Authorization to the Board of Commissioners to determine amount of remuneration or honorarium and any other allowance for the member of Board of Commissioners, also to determine amount of remuneration or honorarium and any other allowance for the member of Board of Directors within the financial year ended on 31 (thirty one) December 2017 (two thousand seventeen), which the amounts are the same with the previous year.

The Fourth Agenda

  1. To adopt the resignation of Mr. IR. SJAIFUL BACHRI HARAHAP from his position as President Director of the Company and provide a complete liberation and acquittal (acquit et de charge) for his act during his tenure, as long as the act do not against the prevailing laws and regulations.
  2. To adopt the resignation of Mr. MARKUS BUDI SUSANTO from his position as Independent Director of the Company and provide a complete liberation and acquittal (acquit et de charge) for his act during his tenure, as long as the act do not against the prevailing laws and regulations.
  3. To appoint Mr. IR. SJAIFUL BACHRI HARAHAP as Commissioner for the following period which the rest of the other Board of Directors and Board of Commissioners active period.
  4. To dismiss Mr. HAPOSAN SAMOSIR PAKPAHAN respectfully from his position as Director of the Company and also to appoint Mr. HAPOSAN SAMOSIR PAKPAHAN as President Director of the Company for the following period which the rest of the other Board of Directors and Board of Commissioners active period.
  5. To appoint Mr.

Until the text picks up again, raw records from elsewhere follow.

(** What a package may be: a module of the reactor, a file of the system, or a row. *)
Inductive package_wf (p : LockPlatform) (k : LockModulePackage) : Prop :=
  | of_workspace path target :
      workspace_module k = Some path -> system_path k = None -> system_sha256 k = None ->
      target ∈ modules p -> module_path target = path -> ArtifactCoord.gav (package_coordinate k) = module_gav target ->
      package_coordinate k ∉ map coordinate (artifacts p) -> package_wf p k
  | of_system path sha :
      workspace_module k = None -> system_path k = Some path -> system_sha256 k = Some sha ->
      check_system_path path = Ok tt -> package_scope k = LockScope.System ->
      package_coordinate k ∉ map coordinate (artifacts p) -> package_wf p k
  | of_row :
      workspace_module k = None -> system_path k = None -> system_sha256 k = None ->
      package_coordinate k ∈ map coordinate (artifacts p) -> package_wf p k.

Record module_wf (p : LockPlatform) (m : LockModule) : Prop := {
  mw_packages : NoDup (map package_coordinate (packages m));
  mw_edges : edges_in_range m;
  mw_package : Forall (package_wf p) (packages m);
  mw_support : Forall (fun c => is_Some (btree_get c (support_poms p))) (module_support_poms m);
}.

Definition external (k : LockModulePackage) : Prop := workspace_module k = None /\ system_path k = None.

Record platform_wf (p : LockPlatform) : Prop := {
  pw_modules : modules p <> [];
  pw_paths : NoDup (map module_path (modules p));
  pw_gavs : NoDup (map module_gav (modules p));
  pw_rows : NoDup (map coordinate (artifacts p));
  pw_artifacts : Forall artifact_wf (artifacts p);
  pw_module : Forall (module_wf p) (modules p);
  pw_used : forall a, a ∈ artifacts p -> exists m k, m ∈ modules p /\ k ∈ packages m /\ external k /\
    package_coordinate k = coordinate a;
}.

Lemma check_module_table_Ok paths gavs l :
  check_module_table paths gavs l = Ok tt <->
  (NoDup (map module_path l) /\ forall m, m ∈ l -> module_path m ∉ paths) /\
  (NoDup (map module_gav l) /\ forall m, m ∈ l -> module_gav m ∉ gavs).
Proof.
  rewrite <-!first_repeat_None. revert paths gavs. induction l as [|m l IH]; intros paths gavs; [done|].
  cbn. rewrite !seq_Ok, !ensure_Ok, !negb_true_iff, !bool_decide_eq_false, IH.
  case_bool_decide; case_bool_decide; naive_solver.
Qed.

Lemma check_checksums_Ok c seen l :
  check_checksums c seen l = Ok tt <->
  Md5 ∉ map algorithm l /\ NoDup (map algorithm l) /\ forall d, d ∈ l -> algorithm d ∉ seen.
Proof.
  rewrite <-first_repeat_None. revert seen. induction l as [|d l IH]; intros seen; cbn.
  - split; [|done]. intros _. split; [apply not_elem_of_nil|done].
  - rewrite !seq_Ok, !ensure_Ok, !negb_true_iff, !bool_decide_eq_false, IH, not_elem_of_cons.
    case_bool_decide; naive_solver.
Qed.

Lemma check_artifact_Ok a : check_artifact a = Ok tt <-> artifact_wf a.
Proof.
  unfold check_artifact. rewrite !seq_Ok, !ensure_Ok, check_checksums_Ok, !negb_true_iff, bool_decide_eq_false. split.
  - intros (H1 & H2 & H3 & (H4 & H5 & _) & H6). constructor.
    + done.
    + intros stamp E. rewrite E in H2. cbn in H2. apply andb_true_iff in H2 as [H2 Ho]. apply andb_true_iff in H2 as [H2 Hs].
      rewrite negb_true_iff in Ho, Hs. apply bool_decide_eq_false in Hs. naive_solver.
    + intros E. rewrite E in H3. cbn in H3. apply orb_false_iff in H3 as [H3 Ho]. apply orb_false_iff in H3 as [H3 Hp].
      apply bool_decide_eq_false in H3, Hp. split_and!; [|by apply eq_None_not_Some|done]. by apply not_eq_None_Some.
    + intros E. rewrite E in H6. cbn in H6. destruct (pom_sha256 a) as [pom|]; [|done]. cbn in H6.
      exists pom. split; [done|]. by apply negb_false_iff, bool_decide_eq_true in H6.
  - intros [(H1 & H2 & H3) Hs Hb Hp]. split_and!; try done; try (intros; apply not_elem_of_nil).
    + destruct (pom_snapshot a) as [stamp|]; [|done]. cbn. destruct (Hs stamp eq_refl) as (-> & Hn & ->).
      by rewrite bool_decide_eq_false_2.
    + destruct (pom_base a); [|done]. destruct (Hb eq_refl) as ([s ->] & -> & ->). done.
    + destruct (is_own_pom a); [|done]. destruct (Hp eq_refl) as (pom & -> & ->). cbn. by rewrite bool_decide_eq_true_2.
Qed.

Lemma check_artifacts_Ok seen l :
  check_artifacts seen l = Ok tt <->
  (NoDup (map coordinate l) /\ forall a, a ∈ l -> coordinate a ∉ seen) /\ Forall artifact_wf l.
Proof.
  rewrite <-first_repeat_None. revert seen. induction l as [|a l IH]; intros seen; cbn; [by split|].
  rewrite !seq_Ok, ensure_Ok, negb_true_iff, bool_decide_eq_false, check_artifact_Ok, IH, Forall_cons.
  case_bool_decide; naive_solver.
Qed.

(** ** Packages and modules *)

Lemma module_at p path target :
  NoDup (map module_path (modules p)) ->
  get_last path (map (fun m => (module_path m, m)) (modules p)) = Some target <->
  target ∈ modules p /\ module_path target = path.
Proof.
  intros Hd. split.
  - intros (m & E & Hm)%get_last_elem%list_elem_of_fmap. by injection E as -> ->.
  - intros [Hin <-]. assert ((module_path target, target) ∈ map (fun m => (module_path m, m)) (modules p)) as Ht
      by (apply list_elem_of_fmap; by exists target).
    destruct (get_last_some _ _ _ Ht) as (t & Et & _). rewrite Et. f_equal.
    apply get_last_elem, list_elem_of_fmap in Et as (m & E & Hm). injection E as E ->.
    apply list_elem_of_lookup in Hm as (i & Hi), Hin as (j & Hj).
    assert (i = j) as <-; [|congruence]. eapply (NoDup_lookup _ i j (module_path m)); [exact Hd|..].
    + by apply (list_lookup_fmap_Some_2 module_path).
    + rewrite <-E. by apply (list_lookup_fmap_Some_2 module_path).
Qed.

(** The row a package uses. *)
Definition used_row (k : LockModulePackage) : option ArtifactCoord.t :=
  match workspace_module k, system_path k with None, None => Some (package_coordinate k) | _, _ => None end.

Lemma check_system_package_Ok k :
  check_system_package k = Ok tt <->
  match system_path k with
  | None => system_sha256 k = None
  | Some path => is_Some (system_sha256 k) /\ check_system_path path = Ok tt /\ package_scope k = LockScope.System
  end.
Proof.
  unfold check_system_package. destruct (system_path k) as [path|], (system_sha256 k) as [sha|]; try done.
  - rewrite seq_Ok, map_err_Ok, ensure_Ok, bool_decide_eq_true. naive_solver.
  - split; [done|]. by intros [[? ?] _].
Qed.

Lemma check_package_Ok p k r :
  NoDup (map module_path (modules p)) -> check_package p k = Ok r <-> package_wf p k /\ r = used_row k.
Proof.
  intros Hd. unfold check_package, used_row. cbn zeta. rewrite !seq_Ok, ensure_Ok, check_system_package_Ok, negb_true_iff.
  destruct (workspace_module k) as [path|] eqn:Ew.
  - rewrite bool_decide_eq_true_2 by eauto. cbn [andb]. rewrite bool_decide_eq_false. split.
    + intros (Hs & Hp & E). apply bind_Ok in E as (t & Et%ok_or_Ok & E). apply (module_at p path t Hd) in Et as [Ht Hpath].
      rewrite !seq_Ok, !ensure_Ok, negb_true_iff, bool_decide_eq_true, bool_decide_eq_false in E. destruct E as (Eg & Er & [= <-]).
      destruct (system_path k) as [y|] eqn:Ey; [by exfalso; eauto|]. split; [|done]. by eapply of_workspace.
    + intros [Hk ->]. inversion Hk as [path' t Ew' Ey Eh Ht Hpath Hg Hr|? ? Ew'|Ew']; [|congruence..].
      assert (path' = path) as -> by congruence. rewrite Ey. split_and!; [by intros [? ?]|done|].
      rewrite (proj2 (module_at p path t Hd)) by done. cbn [ok_or mbind result_bind].
      rewrite !seq_Ok, !ensure_Ok, negb_true_iff, bool_decide_eq_true, bool_decide_eq_false. done.
  - rewrite bool_decide_eq_false_2 by (by intros [? ?]). cbn [andb]. destruct (system_path k) as [y|] eqn:Ey.
    + rewrite seq_Ok, ensure_Ok, negb_true_iff, bool_decide_eq_false. split.
      * intros (_ & ([sha Eh] & Hp & Hsc) & Hr & [= <-]). split; [|done]. by eapply of_system.
      * intros [Hk ->]. inversion Hk as [? ? Ew'|path sha _ Ey' Eh Hp Hsc Hr|? Ey']; [congruence| |congruence].
        assert (path = y) as -> by congruence. by split_and!.
    + rewrite seq_Ok, ensure_Ok, bool_decide_eq_true. split.
      * intros (_ & Hh & Hr & [= <-]). split; [|done]. by apply of_row.
      * intros [Hk ->]. inversion Hk as [? ? Ew'|? ? _ Ey'|_ _ Eh Hr]; [congruence..|]. done.
Qed.

Lemma validate_module_Ok p m r :
  NoDup (map module_path (modules p)) ->
  validate_module p m = Ok r <-> module_wf p m /\ r = concat (map option_list (map used_row (packages m))).
Proof.
  intros Hd. unfold validate_module. rewrite !seq_Ok, refuse_Ok, first_repeat_None, try_each_Ok. split.
  - intros ([Hn _] & He & E). apply bind_Ok in E as (used & Hu & E). apply (try_map_fun _ (package_wf p) used_row) in Hu as [Hk ->]; [|by intros; apply check_package_Ok].
    rewrite seq_Ok, try_each_Ok in E. destruct E as [Hs [= <-]]. split; [|done]. constructor; [done| |done|].
    + eapply Forall_impl; [exact He|]. intros e [E1 E2]%ensure_Ok%andb_true_iff. by apply Nat.ltb_lt in E1, E2.
    + eapply Forall_impl; [exact Hs|]. intros c Hc%ensure_Ok. by apply bool_decide_eq_true in Hc.
  - intros [[Hn He Hk Hs] ->]. split_and!; [done|intros; apply not_elem_of_nil| |].
    + eapply Forall_impl; [exact He|]. intros e [E1 E2]. apply ensure_Ok, andb_true_iff. by split; apply Nat.ltb_lt.
    + rewrite (proj2 (try_map_fun _ (package_wf p) used_row _ _ (fun a b => check_package_Ok p a b Hd))) by done. cbn [mbind result_bind]. rewrite seq_Ok, try_each_Ok. split; [|done].
      eapply Forall_impl; [exact Hs|]. intros c Hc. apply ensure_Ok. by apply bool_decide_eq_true.
Qed.

Lemma concat_elem {A} (x : A) ls : x ∈ concat ls <-> exists l, x ∈ l /\ l ∈ ls.
Proof. rewrite list_elem_of_In, in_concat. setoid_rewrite list_elem_of_In. naive_solver. Qed.

Lemma used_elem p c :
  c ∈ concat (map (fun m => concat (map option_list (map used_row (packages m)))) (modules p)) <->
  exists m k, m ∈ modules p /\ k ∈ packages m /\ external k /\ package_coordinate k = c.
Proof.
  rewrite concat_elem. unfold external. split.
  - intros (l & Hc & (m & -> & Hm)%list_elem_of_fmap). apply concat_elem in Hc as (l' & Hc & (o & -> & Ho)%list_elem_of_fmap).
    apply list_elem_of_fmap in Ho as (k & -> & Hk). exists m, k. split; [done|]. split; [done|]. unfold used_row in Hc.
    destruct (workspace_module k), (system_path k); cbn in Hc; try (by apply elem_of_nil in Hc).
    by apply list_elem_of_singleton in Hc.
  - intros (m & k & Hm & Hk & [Ew Ey] & <-). eexists. split; [|apply list_elem_of_fmap; by exists m].
    apply concat_elem. exists [package_coordinate k]. split; [by left|]. apply list_elem_of_fmap.
    exists (used_row k). unfold used_row at 1. rewrite Ew, Ey. split; [done|]. apply list_elem_of_fmap. by exists k.
Qed.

SUGIONO as Independent Director for the following period which the rest of the other Board of Directors and Board of Commissioners active period. Furthermore, since the closing of the Meeting, the composition of Board of Directors and Board of Commissioners become as follow:

          Board of Directors:

          President Director                    : Mr. HAPOSAN SAMOSIR PAKPAHAN;

          Director                                  : Mr. HADISUNARDI OSCAR;

          Independent Director               : Mr. SUGIONO;

         

          Board of Commissioners:

          President Commissioners          : Mr. SISWANTO;

          Commissioners                        : Mr.  IR. SJAIFUL BACHRI HARAHAP;

          Independent Commissioners     : Mr. IR. MASRUL SIREGAR;

  6. To authorize one of Board of Directors to declare the decision regarding the Change of Board of Directors and Board of Commissioners in a notaral deed, to authorize come the notary, to sign deed, documents or letters, and to do all things needed to reach such purpose without any limitation, and also to announce those change to the authority.

Thus we convey, thank you for your attention.

Jakarta,13 July 2017

Truba Alam Manunggal Engineering Tbk.